== SUPPLIED DATA
(** [add_thread_cap] and [add_ipc_cap], which differ in the word they store. *)
Definition add_cap (word : Z -> Z) (clist tid tcb : Z) : K bool :=
  do! ASSERT (negb (tcb =? 0)) in
  do! ASSERT (is_cap_type tid) in
  let! ok := is_valid clist tid in
  do! ASSERT ok in
  let entry := entry_at clist tid in
  let! c := rd entry in
  if is_valid_cap (raw c) then ret false
  else
    do! wr entry (set_raw (word tcb)) in
    do! add_reference tcb entry in
    ret true.
Definition add_thread_cap := add_cap thread_cap.
Definition add_ipc_cap := add_cap ipc_cap.

Definition remove_thread_cap (clist tid : Z) : K bool :=
  do! ASSERT (is_cap_type tid) in
  let! ok := is_valid clist tid in
  do! ASSERT ok in
  let! c := rd (entry_at clist tid) in
  if negb (is_thread_cap (raw c)) then ret false
  else
    do! invalidate_reference (word_tcb (raw c)) in
    ret true.

Definition remove_ipc_cap (clist tid : Z) : K bool :=
  do! ASSERT (is_cap_type tid) in
  let! ok := is_valid clist tid in
  do! ASSERT ok in
  let! c := rd (entry_at clist tid) in
  if negb (is_ipc_cap (raw c)) then ret false
  else
    let tcb := word_tcb (raw c) in
    do! try_lock_write tcb in
    do! remove_reference tcb (entry_at clist tid) in
    do! unlock_write tcb in
    ret true.
Lemma create_thread_ok :
  tc_refused o g = None -> tc_nilspace g = false -> is_cap_type (tc_dest g) = true -> is_Some (clists s !! tc_list g) -> fresh_tcb ->
  wp (create_thread o (tc_list g) (tc_dest g) (tc_pager g) (tc_except_handler g) (tc_resources_valid g)) (thread_control_post o g s D) s.
Proof.
  intros Hrf Hnil Hty [l Hl] Hfresh. pose proof I as [CI L]. unfold create_thread. apply wp_bind, (wp_is_valid _ _ l); [done|].
  rewrite <-(a_has_index_range _ _ _ Hl). assert (Hsame : forall e, create_error o (absc s D) g = Some e -> thread_control_post o g s D (Error e) s).
  { intros e He. apply tc_same. unfold thread_control. by rewrite Hrf, Hnil, He. }
  unfold create_error in Hsame. destruct (a_has_index (absc s D) (tc_list g) (tc_dest g)) eqn:Hidx; cbn [negb]; [|by apply wp_ret, Hsame].
  destruct (space_found o) eqn:Hsp; cbn [negb]; [|by apply wp_ret, Hsame]. destruct (utcb_location_ok o) eqn:Hut; cbn [negb]; [|by apply wp_ret, Hsame].
  cbv zeta. destruct (new_tcb o =? 0) eqn:Hnz; [by apply wp_ret, Hsame|]. destruct Hfresh as [E|[Hobj Hnew]]; [by rewrite E in Hnz|].
  apply wp_bind, (wp_tcb_init D); [done|done|done|done|]. intros s1 F1 I1 U1 E1.
  assert (Hk1 : ktcbs s1 !! new_tcb o = Some (Ktcb None 0)) by (rewrite E1; apply lookup_insert_eq).
  apply wp_bind, (wp_try_lock_write _ (Ktcb None 0)); [done|done|]. rewrite (alter_insert_tcb _ _ _ _ Hk1). apply wp_bind.
  eapply (create_tail_ok l s1); try done. split; [done|]. exists l. split; [done|].
  rewrite (a_has_index_range _ _ _ Hl) in Hidx. apply negb_true_iff, Z.ltb_ge in Hidx. done.
Qed.

Lemma sys_thread_control_ok :
  is_Some (clists s !! tc_list g) -> fresh_tcb ->
  wp (sys_thread_control o (tc_list g) (tc_current g) (tc_dest g) (tc_nilspace g) (tc_pager g) (tc_except_handler g) (tc_resources_valid g) (tc_utcb g))
    (thread_control_post o g s D) s.
Proof.
  intros Hl Hf. destruct (tc_refused o g) as [e|] eqn:Hrf.
  - assert (Hp : thread_control_post o g s D (Error e) s) by (apply tc_same; unfold thread_control; by rewrite Hrf).
    unfold sys_thread_control. unfold tc_refused in Hrf. destruct (_ || _); [injection Hrf as ->; by apply wp_ret|].
    destruct (kresourced o); cbn [negb] in *; [|injection Hrf as ->; by apply wp_ret].
    destruct (is_cap_type (tc_dest g)); cbn [negb] in *; [done|injection Hrf as ->; by apply wp_ret].
  - pose proof Hrf as Hrf'. unfold sys_thread_control. unfold tc_refused in Hrf'. destruct (_ || _); [done|].
    destruct (kresourced o); cbn [negb] in *; [|done]. destruct (is_cap_type (tc_dest g)) eqn:Hty; cbn [negb] in *; [|done].
    destruct (tc_nilspace g) eqn:Hnil; [by apply modify_thread_ok|by apply create_thread_ok].
Qed.

End call.

End control.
====
> [EXERCISE DESCRIPTION]: Write out only the lines from the very start of the entries above to the line that includes "unfold create_error in", both ends included, each one unchanged.

> [SOLUTION]:
(** [add_thread_cap] and [add_ipc_cap], which differ in the word they store. *)
Definition add_cap (word : Z -> Z) (clist tid tcb : Z) : K bool :=
  do! ASSERT (negb (tcb =? 0)) in
  do! ASSERT (is_cap_type tid) in
  let! ok := is_valid clist tid in
  do! ASSERT ok in
  let entry := entry_at clist tid in
  let! c := rd entry in
  if is_valid_cap (raw c) then ret false
  else
    do! wr entry (set_raw (word tcb)) in
    do! add_reference tcb entry in
    ret true.
Definition add_thread_cap := add_cap thread_cap.
Definition add_ipc_cap := add_cap ipc_cap.

Definition remove_thread_cap (clist tid : Z) : K bool :=
  do! ASSERT (is_cap_type tid) in
  let! ok := is_valid clist tid in
  do! ASSERT ok in
  let! c := rd (entry_at clist tid) in
  if negb (is_thread_cap (raw c)) then ret false
  else
    do! invalidate_reference (word_tcb (raw c)) in
    ret true.

Definition remove_ipc_cap (clist tid : Z) : K bool :=
  do! ASSERT (is_cap_type tid) in
  let! ok := is_valid clist tid in
  do! ASSERT ok in
  let! c := rd (entry_at clist tid) in
  if negb (is_ipc_cap (raw c)) then ret false
  else
    let tcb := word_tcb (raw c) in
    do! try_lock_write tcb in
    do! remove_reference tcb (entry_at clist tid) in
    do! unlock_write tcb in
    ret true.
Lemma create_thread_ok :
  tc_refused o g = None -> tc_nilspace g = false -> is_cap_type (tc_dest g) = true -> is_Some (clists s !! tc_list g) -> fresh_tcb ->
  wp (create_thread o (tc_list g) (tc_dest g) (tc_pager g) (tc_except_handler g) (tc_resources_valid g)) (thread_control_post o g s D) s.
Proof.
  intros Hrf Hnil Hty [l Hl] Hfresh. pose proof I as [CI L]. unfold create_thread. apply wp_bind, (wp_is_valid _ _ l); [done|].
  rewrite <-(a_has_index_range _ _ _ Hl). assert (Hsame : forall e, create_error o (absc s D) g = Some e -> thread_control_post o g s D (Error e) s).
  { intros e He. apply tc_same. unfold thread_control. by rewrite Hrf, Hnil, He. }
  unfold create_error in Hsame. destruct (a_has_index (absc s D) (tc_list g) (tc_dest g)) eqn:Hidx; cbn [negb]; [|by apply wp_ret, Hsame].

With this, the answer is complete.